Mientras Laura recuperaba el aliento y escuchaba las risas de sus amigos alejándose, se puso cara a cara al tronco del árbol que crujía con las arremetidas de la briza matinal. Y empezó...

—Un, dos, tres: toca la pared... —como quien llama a una puerta, Laura recitó tocando la corteza varias veces con los nudillos.

Durante sus palabras sus amigos debían acercarse lo más que pudieran mientras estuviera dándoles la espalda. Laura se dio vuelta y pudo verlos acercándose al otro lado del camino, y apenas poner sus ojos encima, se detuvieron para convertirse en pequeñas estatuas poblando el jardín con ropas volátiles y sonrisas contenidas. A Martín casi le ganaba risa, pero se aguantó.

—Un, dos, tres: toca la pared...

Alicia y Rita eran ahora las más próximas, y Laura comenzó a idear su plan para alcanzarlas.

—Un, dos, tres: toca la pa...

Por sorpresa, era ahora Guillermo quien estaba por tocarla; estiraba la mano para estar a centímetros de rozarle el hombro. Laura volvió a golpetear el tronco.

—Un... dos... tres: ¡toca la pared!

Guillermo le tocó el hombro y Laura empezó la caza. Los niños corrieron por todo el jardín sintiendo el calor matutino en la cara y los diminutos algodones que desprendía de la ceiba trasera, que se dispersaban y caían como copos de nieve en pleno sol. Los niños procuraron separarse entre sí para que a Laura le costara más atraparlos, y corrieron alrededor del espantapájaros, de los columpios y de la fuente; algunos se ocultaron detrás la tendida de ropa, y Laura lo supo al adivinar las sombras de Rita y Alicia dibujadas en las sábanas. Los demás no se detuvieron hasta esconderse en los árboles que lindan con el bosque.

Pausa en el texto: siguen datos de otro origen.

(* ===== verification/ChildKeys.v ===== *)
(** * ChildKeys: the parent-child relations between hotkeys

    Models src/pallets/subtensor/src/staking/set_children.rs and
    staking/auto_parent.rs.  On each subnet a parent hotkey delegates shares of
    its stake to children.  The relation is stored twice, from the parent's side
    in [ChildKeys] and from the child's side in [ParentKeys]; every operation
    edits the lists of one pivot hotkey and those of its neighbours.

    What the module reads of the rest of the runtime is the record [Env]: the
    block number, the stake of a hotkey, owners, thresholds and limits.  Database
    weights are accounted for where they decide what is done
    ([process_childkey_threshold_checks]) and dropped where they are only
    reported.  ChildKeysSafety.v proves that the two maps stay two views of one
    graph. *)

From Stdlib Require Import ZArith Lia.
From stdpp Require Import base gmap list fin_maps.
From S2P Require Import Prelude.

Abbreviation NetUid := Z (only parsing).

Definition MAX_PARENTS_PER_CHILD : nat := 100.

(** [NetUid::is_root]. *)
Definition is_root (netuid : NetUid) : bool := netuid =? 0.

Inductive Error : Type :=
| BadOrigin | TxRateLimitExceeded | RegistrationNotPermittedOnRootSubnet | SubnetNotExists
| NonAssociatedColdKey | DuplicateChild | InvalidChild | TooManyChildren | ProportionOverflow
| ChildParentInconsistency | NotEnoughStakeToSetChildkeys | TooManyParents
| InvalidChildkeyTake | TxChildkeyTakeRateLimitExceeded.

(** [TransactionType]: the two kinds this module uses, with their [u16] codes. *)
Inductive TransactionType : Type := SetChildren | SetChildkeyTake.

Definition tx_code (t : TransactionType) : Z :=
  match t with SetChildren => 0 | SetChildkeyTake => 1 end.

Definition check_passes_rate_limit (limit block last_block : Z) : bool :=
  (last_block =? 0) || (limit <=? saturating_sub block last_block).

Section childkeys.
Context {AccountId : Type} `{Countable AccountId}.

(** Lists of edges, [Vec<(u64, AccountId)>]. *)
Abbreviation Edges := (list (Z * AccountId)).
Abbreviation Links := (gmap (AccountId * NetUid) Edges).
Abbreviation Pending := (gmap (NetUid * AccountId) (Edges * Z)).

Inductive Event : Type :=
| SetChildrenScheduled (hotkey : AccountId) (netuid : NetUid) (cooldown_block : Z) (children : Edges)
| SetChildrenEvent (hotkey : AccountId) (netuid : NetUid) (children : Edges)
| ChildKeyTakeSet (hotkey : AccountId) (take : Z).

Record State : Type := mkState {
  ChildKeys : Links;
  ParentKeys : Links;
  PendingChildKeys : Pending;
  ChildkeyThresholdSuspended : gset AccountId;
  ChildkeyThresholdChecks : gset AccountId;
  ChildkeyTake : gmap (AccountId * NetUid) Z;
  TransactionKeyLastBlock : gmap (AccountId * NetUid * Z) Z;
  Events : list Event;
}.

(** What is read of the rest of the runtime. *)
Record Env : Type := mkEnv {
  get_current_block_as_u64 : Z;
  get_total_stake_for_hotkey : AccountId -> Z;
  StakeThreshold : Z;
  SubnetOwnerHotkey : gmap NetUid AccountId;
  SubtokenEnabled : NetUid -> bool;
  PendingChildKeyCooldown : Z;
  if_subnet_exist : NetUid -> bool;
  Owner : gmap AccountId AccountId;
  AutoParentDelegationEnabled : AccountId -> bool;
  TxChildkeyTakeRateLimit : Z;
  MinChildkeyTake : Z;
  MinChildkeyTakePerSubnet : NetUid -> Z;
  MaxChildkeyTake : Z;
  TotalNetworks : Z;
  get_all_subnet_netuids : list NetUid;
  (** The hotkeys of [Keys::iter_prefix(NetUid::ROOT)]. *)
  root_validators : list AccountId;
  db_read : Z;
  db_write : Z;
}.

El teléfono sonó varias veces antes de que la señorita Antonia pudiera descolgar. 

—Orfanato Buen Pastor, dígame.  

—Soy Alicia, de servicios sociales, ¿tiene todo listo?

—Si, está todo preparado —explicó Antonia mientras revisaba los expedientes y las actas en la mesa.  Esta misma mañana había ordenado todo personalmente para que no hubiera ningún error.

—¿Cómo se encuentra ella? —se preocupó Alicia— Le han dicho que... 

—Ella ahora está jugando —se adelantó Antonia—. Aún no sabe nada. 

—Será mejor no hacerlo hasta que sus nuevos padres estén allí —sugirió Alicia—.     Eso hará las cosas más sencillas, créame. 

Hubo una pausa. Antonia sabía que Alicia se lo preguntaría otra vez, así que dejó que lo hiciera.

—Esta será la última vez que se lo pregunto: ¿está completamente segura que el matrimonio Lara es el indicado para Laura? Estoy convencida que ellos son unas personas ejemplares, pero, usted es quien mejor conoce a la niña, y...   

—Laura será muy feliz en su nuevo hogar —respondió Antonia, tajante—, no se preocupe. 

—La dejo terminar con sus pendientes —se despidió Alicia—. Hasta esta tarde.  

—Hasta esta tarde.

Antonia colgó el teléfono sintiendo una gran pena. El día había llegado. Abrió la puerta del patio atraída por la risas de los niños, y permaneció allí, descubriendo que esa sería última vez que la vería jugar. Laura vio a la señorita, se detuvo un momento y agitó una mano, sonriendo, luego continuó corriendo detrás de sus amigos sin imaginar que en tan solo unas horas su vida tomaría un nuevo camino. Uno apartado de los demás.

  — Tus amigos te van a echar mucho de menos, Laura.